You are correct that the universal coefficients theorem as usually stated does not tell you the $S$-module structure. However, you actually still can figure out the $S$-module structure from it. First of all, let me remark that in many cases, the $S$-module structure is actually automatically uniquely determined by the $R$-module structure. For instance, if $S$ is a quotient or localization of $R$, then any $R$-module has at most one $S$-module structure. This in particular covers the usual cases where $R=\mathbb{Z}$ and $S$ is $\mathbb{Z}/(n)$ or $\mathbb{Q}$.
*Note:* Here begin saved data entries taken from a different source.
Lemma load_from_bytes_dimension s data : dimension (fst (bytes_load s data)) = dimension s.
Proof.
  unfold load_from_bytes. destruct (pickle_load data) as [dict|]; [|done].
  destruct (entry_index dict) as [blob|]; [|done].
  destruct (deserialize_index blob); [|done].
  by destruct (entry_article_id_map dict).
Qed.

Lemma load_index_dimension s (fs : gmap string bytes) path :
  dimension (fst (file_load s fs path)) = dimension s.
Proof.
  destruct (fs !! path) as [content|] eqn:Hf.
  - rewrite (load_index_as_bytes _ _ _ _ Hf). apply load_from_bytes_dimension.
  - unfold load_index. by rewrite Hf.
Qed.

(** X7.  [save_to_bytes] followed by [load_from_bytes] into any service
    succeeds (the two libraries reading back what they wrote), restores
    the saved index and mapping, and keeps the configured dimension of the
    receiving service, whatever the dimension of the snapshot; and
    [load_index] does with a file exactly what [load_from_bytes] does with
    its content, [save_index] writing the bytes of [save_to_bytes]. *)
Theorem bytes_roundtrip (s s2 : FAISSService) :
  deserialize_index (serialize_index (index s)) = Some (index s) ->
  pickle_load (pickle_dump (mkSnapshot (Some (serialize_index (index s)))
                                       (Some (article_id_map s))))
    = Some (mkSnapshot (Some (serialize_index (index s))) (Some (article_id_map s))) ->
  bytes_load s2 (bytes_save s)
    = (mkService (index s) (article_id_map s) (dimension s2), Ok tt) /\
  (forall (fs : gmap string bytes) path,
     file_save s fs path !! path = Some (bytes_save s)) /\
  (forall (fs : gmap string bytes) path content,
     fs !! path = Some content -> file_load s2 fs path = bytes_load s2 content).
Proof.
  intros Hfaiss Hpickle. split; [|split].
  - unfold load_from_bytes, save_to_bytes. rewrite Hpickle. simpl. by rewrite Hfaiss.
  - intros fs path. unfold save_index. apply lookup_insert_eq.
  - intros fs path content. apply load_index_as_bytes.
Qed.

Lemma rebuild_fallback_state s (fs : gmap string bytes) pe path rows :
  fst (rebuild_fallback serialize_index pickle_dump pickle_loads s fs pe path rows)
  = fst (rebuild_rows s rows).
Proof.
  unfold rebuild_fallback. destruct (rebuild_rows s rows) as [s' [[]|e]]; done.
Qed.

(** X8.  Startup.  When the snapshot file is present and loads, the loaded
    service is kept as it is: the stored rows are not consulted and nothing
    is written.  When the file is absent or loading it raises, the service
    ends as the rebuild from the stored rows leaves it, whatever the failed
    load had already replaced, and it satisfies the index invariant. *)
Theorem load_faiss_index_outcome (s : FAISSService) (fs : gmap string bytes)
    (parent_exists : bool) (path : string) (rows : list (Z * bytes)) :
  (forall s', is_Some (fs !! path) -> file_load s fs path = (s', Ok tt) ->
     startup s fs parent_exists path rows = (s', fs)) /\
  (fs !! path = None \/ (exists e, snd (file_load s fs path) = Raise e) ->
     fst (startup s fs parent_exists path rows) = fst (rebuild_rows s rows) /\
     index_invariant (fst (startup s fs parent_exists path rows))).
Proof.
  split.
  - intros s' [content Hf] Hload. unfold _load_faiss_index. by rewrite Hf, Hload.
  - intros Hfail.
    assert (Hst : fst (startup s fs parent_exists path rows) = fst (rebuild_rows s rows)).
    { unfold _load_faiss_index.
      destruct (fs !! path) as [content|] eqn:Hf; [|apply rebuild_fallback_state].
      destruct Hfail as [|[e He]]; [done|].
      pose proof (load_index_dimension s fs path) as Hdim.
      destruct (file_load s fs path) as [s' [[]|e']]; [done|].
      rewrite rebuild_fallback_state. f_equal. by apply rebuild_discards. }
    split; [done|]. rewrite Hst. apply index_invariant_rebuild.
Qed.

(** X9.  Restart after a fallback.  When no snapshot exists, its directory
    does, and the rebuild succeeds, startup persists the rebuilt service;
    the next startup, from any service with the same configured dimension,
    then loads exactly that service from the snapshot (the libraries
    reading back what they wrote), leaves the file system as it is, and
    does not depend on the rows stored by then. *)
Theorem startup_then_restart (s : FAISSService) (fs : gmap string bytes)
    (path : string) (rows : list (Z * bytes)) :
  let s1 := fst (rebuild_rows s rows) in
  let out := startup s fs true path rows in
  fs !! path = None ->
  snd (rebuild_rows s rows) = Ok tt ->
  deserialize_index (serialize_index (index s1)) = Some (index s1) ->
  pickle_load (pickle_dump (mkSnapshot (Some (serialize_index (index s1)))
                                       (Some (article_id_map s1))))
    = Some (mkSnapshot (Some (serialize_index (index s1))) (Some (article_id_map s1))) ->
  fst out = s1 /\
  snd out = file_save s1 fs path /\
  forall s2 parent_exists rows2, dimension s2 = dimension s ->
    startup s2 (snd out) parent_exists path rows2 = (s1, snd out).
Proof.
  intros s1 out Hnone Hok Hfaiss Hpickle.
  assert (Hout : out = (s1, file_save s1 fs path)).
  { subst out s1. unfold _load_faiss_index, rebuild_fallback, _persist_faiss_index.
    rewrite Hnone. destruct (rebuild_rows s rows) as [s' r]. simpl in Hok. by subst r. }
  rewrite Hout. cbn [fst snd]. split; [done|]. split; [done|].
  intros s2 pe rows2 Hdim. unfold _load_faiss_index.
  assert (Hfile : file_save s1 fs path !! path = Some (bytes_save s1))
    by (unfold save_index; apply lookup_insert_eq).
  rewrite Hfile, (load_index_as_bytes _ _ _ _ Hfile).
  unfold load_from_bytes, save_to_bytes. rewrite Hpickle. cbn [entry_index entry_article_id_map].
  rewrite Hfaiss. f_equal. rewrite Hdim.
  subst s1. rewrite <- (rebuild_dimension pickle_loads s rows).
  by destruct (fst (rebuild_rows s rows)).
Qed.
End StartupFacts.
Even when the $S$-module structure is not automatically determined, though, you can still figure it out by the naturality of the universal coefficients theorem. Specifically, the short exact sequence $$0\to H_n(X; R) \otimes_R S \to H_n(X; S) \to \text{Tor}_1^R(H_{n-1}(X; R), S)\to 0$$ is natural in the coefficient module $S$. For any $s\in S$, there is an $R$-module homomorphism $S\to S$ given by (right) multiplication by $S$, and naturality of the above sequence with respect to these homomorphisms says exactly that the maps in the sequence above are homomorphisms of (right) $S$-modules, not just of $R$-modules. Moreover, if you examine the proof of the universal coefficients theorem, you can actually choose the splitting of this exact sequence to also be natural in $S$, for any fixed chain complex $X$ (the splitting comes from a choice of splitting of the inclusion of the $n$-cycles into $X_n$, and once you fix that splitting everything else is natural). So, the isomorphism $$H_n(X; S) \cong H_n(X; R) \otimes_R S \oplus \text{Tor}_1^R(H_{n-1}(X; R), S)$$ is actually an isomorphism of $S$-modules, not just of $R$-modules.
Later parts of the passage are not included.